Galicia arde por los cuatro costados. Desde primeros de mes casi dos mil incendios han arrasado 13.368 hectáreas de terreno, es decir, una superficie equivalente al municipio de Valencia. Orense se ha llevado la peor parte con casi 50 kilómetros cuadrados devastados por las llamas, una superficie nada desdeñable pues en estos días se ha quemado, sólo en Orense, más territorio del que la que ocupa la ciudad de La Coruña y sus alrededores. Las tres provincias restantes le siguen de cerca y al cierre de esta edición un total de 38 incendios se encuentran activos en toda la Comunidad Autónoma.
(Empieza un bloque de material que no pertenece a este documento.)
Lemma mergedTodos_missing (id : string) (updates : Partial.t) (ts : list TodoItem.t) :
  ~ In id (map TodoItem.id ts) -> mergedTodos id updates ts = ts.
Proof.
  intros H. apply find_rebuild_none. now apply find_todo_missing.
Qed.

(** C10: when no todo of the active list has id [id], [duplicateTodo(id)]
    changes nothing: state, requests sent, call log and waiting continuations
    are those of before.  [deleteTodo(id)] and [updateTodo(id, updates)] in
    the same situation still call [syncList] with the unchanged sequence, and
    in a signed-in session with a client send it to the remote store. *)
Theorem duplicateTodo_unknown_id_does_nothing (s : Session) (w : World)
    (rs : list Response) (id : string) (updates : Partial.t) :
  ~ In id (map TodoItem.id (todos (render s w))) ->
  let unchanged := todos (render s w) in
  let active := activeListId (state w) in
  let duplicated := perform s (fun c => handleDuplicateTodo c id) rs w in
  let deleted := perform s (fun c => handleDeleteTodo c id) rs w in
  let updated := perform s (fun c => handleUpdateTodo c id updates) rs w in
  duplicated = w
  /\ calls deleted = calls w ++ [CallSyncList active unchanged]
  /\ calls updated = calls w ++ [CallSyncList active unchanged]
  /\ (isSignedIn s = true -> supabase s = true ->
        sent duplicated = sent w
        /\ sent deleted = sent w ++ [UpdateTodos active unchanged]
        /\ sent updated = sent w ++ [UpdateTodos active unchanged]).
Proof.
  intros Hmissing unchanged active duplicated deleted updated.
  assert (Hdup : duplicated = w)
    by (apply handleDuplicateTodo_missing; now apply find_todo_missing).
  destruct (handleDeleteTodo_effect s w rs id) as (_ & Hdc & Hds & _).
  destruct (handleUpdateTodo_effect s w rs id updates) as (_ & Huc & Hus & _).
  rewrite keptTodos_missing in Hdc, Hds by exact Hmissing.
  rewrite mergedTodos_missing in Huc, Hus by exact Hmissing.
  split; [exact Hdup|].
  split; [exact Hdc|].
  split; [exact Huc|].
  intros Hs Hc. unfold syncRequests in Hds, Hus. rewrite Hs, Hc in Hds, Hus.
  split; [now rewrite Hdup|].
  split; assumption.
Qed.

(** [duplicateTodo("t9")], [deleteTodo("t9")] and [updateTodo("t9", ...)] on
    the list holding t1 and t2. *)
Lemma duplicateTodo_unknown_id_does_nothing_witness :
  let s := signedInAs "bob" in
  let w := idle (mkState [listWork; listB] "A" true false) in
  ~ In "t9" (map TodoItem.id (todos (render s w)))
  /\ perform s (fun c => handleDuplicateTodo c "t9") [ok] w = w
  /\ sent (perform s (fun c => handleDeleteTodo c "t9") [ok] w)
     = [UpdateTodos "A" [todoT1; todoT2]].
Proof.
  intros s w.
  assert (H : ~ In "t9" (map TodoItem.id (todos (render s w)))).
  { cbn. intros [H | [H | []]]; discriminate H. }
  split; [exact H|].
  destruct (duplicateTodo_unknown_id_does_nothing s w [ok] "t9" completedOnly H)
    as (Hdup & _ & _ & Hsent).
  split; [exact Hdup|].
  destruct (Hsent eq_refl eq_refl) as (_ & Hdel & _).
  exact Hdel.
Defined.
Lemma filter_key_nil (t : list A) (k : K) :
  taken eqb key t k = false -> filter (fun r => eqb (key r) k) t = [].
Proof.
  intros H. induction t as [|x t IH]; simpl; [reflexivity|].
  unfold taken in H. simpl in H. apply orb_false_iff in H as [Hx Ht].
  rewrite Hx. now apply IH.
Qed.

(** Two rows of a table with a UNIQUE key that agree on the key are one
    row. *)
Lemma unique_same_key (t : list A) :
  unique eqb key t = true ->
  forall a b, In a t -> In b t -> key a = key b -> a = b.
Proof.
  induction t as [|r t IH]; intros Hu a b Ha Hb Hk; [destruct Ha|].
  apply unique_cons in Hu as [Hfree Hu].
  rewrite taken_false_iff in Hfree.
  destruct Ha as [Ea|Ha], Hb as [Eb|Hb].
  - congruence.
  - subst a. specialize (Hfree b Hb).
    assert (eqb (key b) (key r) = true) by now apply eqb_eq.
    congruence.
  - subst b. specialize (Hfree a Ha).
    assert (eqb (key a) (key r) = true) by now apply eqb_eq.
    congruence.
  - now apply IH.
Qed.

(** At most one row per key. *)
Lemma unique_count (t : list A) (k : K) :
  unique eqb key t = true ->
  (List.length (filter (fun r => eqb (key r) k) t) <= 1)%nat.
Proof.
  induction t as [|r t IH]; intros Hu; simpl; [lia|].
  apply unique_cons in Hu as [Hfree Hu].
  destruct (eqb (key r) k) eqn:E.
  - apply eqb_eq in E. subst k.
    rewrite (filter_key_nil _ _ Hfree). simpl. lia.
  - now apply IH.
Qed.

Lemma taken_of_member (t : list A) (r : A) :
  In r t -> taken eqb key t (key r) = true.
Proof.
  intros H. apply taken_iff. exists r. split; [assumption|now apply eqb_eq].
Qed.
(** C5 (the code departs from the claim).  The claim: on a quoted value
    that is never closed the value lexer terminates with an
    unterminated-literal error token.  The code: for every input made of a
    quote followed by a body without quote or NUL, [lexValue] returns
    nothing, whatever fuel it is given: its loop waits for the rune [0],
    while the end of the input reads as [eof = -1]. *)
Theorem unterminated_quoted_value_diverges
        (q : ascii) (body : string) (fuel : nat) :
  is_quote (byte_val q) = true ->
  unclosed body = true ->
  Lexer_lexValue fuel (lexer_at (String q body)) = NoFuel.
Proof.
  intros Hq Hbody.
  destruct (is_quote_ascii q Hq) as (Hlt & Hsp & Hparen).
  pose proof (len_nonneg body) as Hn.
  assert (Hnext : forall s w,
             next (mkLexer (String q body) None 0 s w [] []) =
             Ret (byte_val q) (mkLexer (String q body) None 1 s 1 [] [])).
  { intros. rewrite next_view by (cbn; lia). cbn [pos input Z.to_nat drop].
    cbn [DecodeRuneInString]. rewrite Hlt. reflexivity. }
  unfold Lexer_lexValue, lexer_at.
  destruct fuel as [|fuel].
  { apply bind_NoFuel. apply bind_NoFuel. reflexivity. }
  eapply bind_eq.
  { unfold skipWhiteSpaces. eapply bind_eq.
    { cbn [skipWhiteSpaces_loop]. eapply bind_eq; [apply Hnext|].
      rewrite Hsp. reflexivity. }
    eapply bind_eq; reflexivity. }
  proj. change (1 - 1) with 0.
  eapply bind_eq.
  { unfold isEnd, gets. proj. reflexivity. }
  replace (0 >=? len (String q body)) with false
    by (symmetry; rewrite Z.geb_leb; apply Z.leb_gt; rewrite len_String; lia).
  cbv iota.
  eapply bind_eq; [apply Hnext|].
  rewrite Hparen, Hq. cbv iota.
  eapply bind_eq; [reflexivity|]. proj.
  apply lexValue_quoted_diverges; cbn [pos input].
  - rewrite len_String. lia.
  - exact Hbody.
Qed.

Lemma unterminated_quoted_value_diverges_witness :
  is_quote (byte_val "'") = true /\
  unclosed "abc" = true /\
  Lexer_lexValue 1000 (lexer_at "'abc") = NoFuel.
Proof.
  split; [reflexivity|]. split; [reflexivity|].
  apply (unterminated_quoted_value_diverges "'" "abc" 1000); reflexivity.
Defined.

(** ** Statements that start with no known keyword *)

Lemma next_returns (l : Lexer) :
  0 <= pos l -> exists (r : rune) (l' : Lexer), next l = Ret r l'.
Proof.
  intros H. rewrite next_view by lia.
  destruct (drop (Z.to_nat (pos l)) (input l)) as [|c t]; [eauto|].
  destruct (DecodeRuneInString (String c t)) as [r w]. eauto.
Qed.

(** With more fuel than unread bytes the loop of [skipWhiteSpaces] ends. *)
Lemma skipWhiteSpaces_loop_returns (fuel : nat) :
  forall l : Lexer,
    0 <= pos l <= len (input l) ->
    (String.length (drop (Z.to_nat (pos l)) (input l)) < fuel)%nat ->
    exists l' : Lexer, skipWhiteSpaces_loop fuel l = Ret tt l'.
Proof.
  induction fuel as [|fuel IH]; intros l Hpos Hfuel; [lia|].
  cbn [skipWhiteSpaces_loop]. unfold bind.
  rewrite next_view by lia.
  destruct (drop (Z.to_nat (pos l)) (input l)) as [|c t] eqn:E.
  - change (IsSpace eof) with false. unfold ret. eauto.
  - pose proof (DecodeRuneInString_width (String c t) ltac:(congruence)) as Hw.
    assert (Hlen : len (String c t) = len (input l) - pos l).
    { rewrite <- E. unfold len. rewrite drop_length. unfold len in Hpos. lia. }
    destruct (DecodeRuneInString (String c t)) as [r w]. cbn [snd] in Hw.
    destruct (IsSpace r); [|unfold ret; eauto].
    apply IH; cbn [pos input set_pos set_width]; [lia|].
    replace (Z.to_nat (pos l + w)) with (Z.to_nat (pos l) + Z.to_nat w)%nat
      by lia.
    rewrite <- drop_drop, E, drop_length. cbn [String.length] in *. lia.
Qed.

(** [lexStatement] always finds a rune to dispatch on. *)
Lemma dispatch_rune_total (fuel : nat) (inp : string) :
  (String.length inp < fuel)%nat ->
  exists r : rune, dispatch_rune fuel inp = Some r.
Proof.
  intros Hfuel. pose proof (len_nonneg inp) as Hn.
  assert (Hb : 0 <= pos (NewLexer inp) <= len (input (NewLexer inp))).
  { unfold NewLexer; cbn [pos input]; lia. }
  assert (Hf : (String.length (drop (Z.to_nat (pos (NewLexer inp)))
                                   (input (NewLexer inp))) < fuel)%nat).
  { cbn [NewLexer pos input Z.to_nat drop]. exact Hfuel. }
  destruct (skipWhiteSpaces_loop_returns fuel (NewLexer inp) Hb Hf)
    as [l0 Hloop].
  assert (Hskip : exists l1, skipWhiteSpaces fuel (NewLexer inp) = Ret tt l1).
  { unfold skipWhiteSpaces, bind. rewrite Hloop.
    unfold backup, ignore, modify. eexists. reflexivity. }
  destruct Hskip as [l1 Hskip].
  destruct (skipWhiteSpaces_spec fuel _ _ Hb Hskip) as (Hp1 & _).
  destruct (next_returns l1 ltac:(lia)) as (r & l2 & Hnext).
  exists r. unfold dispatch_rune, bind. rewrite Hskip.
  unfold peek, bind. rewrite Hnext. reflexivity.
Qed.
(** Induction on byte strings, three bytes at a time. *)
Lemma by_three (P : string -> Prop) :
  P EmptyString ->
  (forall a, P (String a EmptyString)) ->
  (forall a b, P (String a (String b EmptyString))) ->
  (forall a b c rest, P rest -> P (String a (String b (String c rest)))) ->
  forall data, P data.
Proof.
  intros H0 H1 H2 H3.
  assert (H : forall n data, String.length data <= n -> P data).
  { induction n as [|n IH]; intros data Hlen.
    - destruct data; [exact H0 | simpl in Hlen; lia].
    - destruct data as [|a [|b [|c rest]]]; auto.
      apply H3, IH. simpl in Hlen. lia. }
  intro data. exact (H _ _ (Nat.le_refl _)).
Qed.

Lemma is_b64_not_markup (c : ascii) :
  is_b64_char c = true ->
  c <> "'"%char /\ c <> "034"%char /\ c <> "<"%char /\ c <> ">"%char
  /\ c <> "&"%char.
Proof.
  intro H. repeat split; intros ->; discriminate H.
Qed.

(** Property X13: the base64 text of the logo has four characters for
    every three bytes, the last group padded, and is made of letters,
    digits, [+], [/] and [=] only, so nothing in it can close the
    attribute it is written in. *)
Theorem logo_text_is_base64 (img_data : string) :
  String.length (b64encode img_data) = 4 * ((String.length img_data + 2) / 3)
  /\ forall_chars is_b64_char (b64encode img_data) = true
  /\ (forall c, occurs c (b64encode img_data) ->
        c <> "'"%char /\ c <> "034"%char /\ c <> "<"%char /\ c <> ">"%char
        /\ c <> "&"%char).
Proof.
  assert (Hshape : String.length (b64encode img_data)
                   = 4 * ((String.length img_data + 2) / 3)
                   /\ forall_chars is_b64_char (b64encode img_data) = true).
  { induction img_data as [|a|a b|a b c rest [IHlen IHchars]] using by_three.
    - split; reflexivity.
    - split; [reflexivity|]. cbn [b64encode forall_chars].
      now rewrite !b64_char_ok.
    - split; [reflexivity|]. cbn [b64encode forall_chars].
      now rewrite !b64_char_ok.
    - split.
      + cbn [b64encode String.length]. rewrite IHlen.
        replace (S (S (S (String.length rest))) + 2)
          with (String.length rest + 2 + 1 * 3) by lia.
        rewrite Nat.div_add by lia. lia.
      + cbn [b64encode forall_chars]. now rewrite !b64_char_ok, IHchars. }
  destruct Hshape as [Hlen Hchars]. split; [exact Hlen|]. split; [exact Hchars|].
  intros c Hc. apply is_b64_not_markup.
  clear Hlen. induction (b64encode img_data) as [|d s IH]; [destruct Hc|].
  simpl in Hchars. apply andb_true_iff in Hchars. destruct Hchars as [Hd Hs].
  destruct Hc as [->|Hc]; [exact Hd | exact (IH Hs Hc)].
Qed.
(** * RAPT.io dashboard: telemetry enrichment, OG resolution, thresholds

    A shallow embedding of the serverless function [hydrometers]
    (authentication, telemetry fetch with fallback, original-gravity
    resolution, ABV derivation) and of the display logic of [src/main.js]
    (latest-reading selection, temperature classification, chart series).

    Modelling conventions, used throughout:
    - a JavaScript number is the rational it denotes ([Q]) and is compared
      as such; where the code computes with numbers (the ABV product, the
      colours of the attenuation line) every operation is the binary64
      one: the exact result rounded to the nearest binary64, ties to even
      ([round64]). [NaN], the infinities and overflow are outside the
      model, so every numeric field the code reads is assumed to hold a
      finite number;
    - [createdOn] is the instant the [Date] constructor yields for the
      sample's timestamp, in milliseconds since the epoch ([Z]);
    - a JSON object is a record of the fields the code reads; a telemetry
      sample additionally carries [others], the finite map of all its
      further own properties, which is where object spread puts [abv];
    - [undefined]/[null] is [None];
    - the network is an oracle answering each request from the history of
      requests made so far; a rejected promise / thrown [Error] is [Err];
      a response with a 2xx status resolves to its parsed body, or to the
      body as text when that is not JSON;
    - the serverless function is a CommonJS module without a
      ["use strict"] directive, so assigning to a property of a string
      does nothing. *)

From Stdlib Require Import ZArith QArith Qround Qabs Qminmax Qpower Lia Lqa.
From Stdlib Require Import SpecFloat.
From stdpp Require Import base option list gmap strings sorting pretty.

Local Open Scope Z_scope.

(* ===================================================================== *)
(** ** JavaScript values and operators *)
(* ===================================================================== *)

(** [ToBoolean] on a number: [0] is falsy. *)
Definition truthy (x : Q) : bool := negb (Qeq_bool x 0).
Galicia, a pesar de disfrutar de un clima pródigo en lluvias y fresco durante todo el año, ha padecido siempre azotes periódicos de fuego. En la memoria de todos los gallegos aún perduran los veranos negros de finales de la década de los ochenta tras los cuales la Xunta, presidida entonces por Manuel Fraga, se decidió por adoptar estrictas medidas de prevención que conjuraron durante los últimos quince años el peligro latente en sus bosques. Este año, no tan casualmente el que ha marcado el fin de la era Fraga, Galicia ha vuelto a arder. En parte se debe a lo esquivas que están siendo las borrascas con la península desde el invierno, y en parte a que, desde julio, no se ha sabido organizar desde la Xunta un dispositivo de prevención y alerta temprana. Los resultados los estamos viendo. Pérez Touriño ha convocado de urgencia una reunión para armonizar los recursos propios y los que están llegando desde otras partes de España. Pero ya es tarde, Touriño a lo más que va a llegar es a extinguir los incendios que ya están activos, y eso si lo consigue, extremo éste del que ya no estamos tan seguros.
El mes pasado, con motivo del trágico fuego que asoló la provincia de Guadalajara arrojando 11 muertos, decíamos desde aquí que “no ha de existir una política de extinción de incendios sino, bien al contrario, una política de prevención de incendios”. Nos reafirmamos en ello. Si los responsables estatales y autonómicos no hacen sus deberes previamente, difícil será después plantarle cara a las llamas en los parajes dónde los incendios suelen desatarse que, por lo general, son los más apartados e inaccesibles para los cuerpos de retenes y bomberos. Una prevención eficaz solucionaría gran parte del problema y los hechos están ahí para demostrarlo. Autonomías como Madrid, cuya sierra fue durante lustros castigada por incendios forestales que se cebaban en los pinares agostados tan propios de la meseta, hace tiempo que dejó de preocuparse por apagar el fuego. Los sucesivos gobiernos autonómicos madrileños han combinado una eficiente política preventiva con intensivas campañas contra el fuego entre la ciudadanía. Porque en esta lucha desigual que libra el hombre contra las fuerzas destructivas de la naturaleza todos participamos.
Así han de entenderlo las administraciones públicas. En el caso de Castilla-La Mancha se batieron todos los records de incompetencia e imprevisión, y cuando se quiso hacer frente al problema ya era demasiado tarde. En Galicia, este verano, empieza a serlo. Una vez se hayan apagado los últimos rescoldos que han dejado las llamas, la Xunta debería plantearse seriamente qué va a hacer el año próximo. Para políticos como los que, desde hace un mes, gobiernan en Galicia esto quizá no tenga demasiada importancia embebidos como están en su propia soberbia y ocupados en calcular cuánto debe España a Galicia en concepto de “deuda histórica”. Y no es esta una cuestión baladí, los aprovechados de Nunca Mais ya dejaron claro hace tres años que las catástrofes ecológicas sólo tienen una lectura política. Ahora les toca gobernar a ellos, ¿estarán a la altura o dejarán que Galicia continúe ardiendo?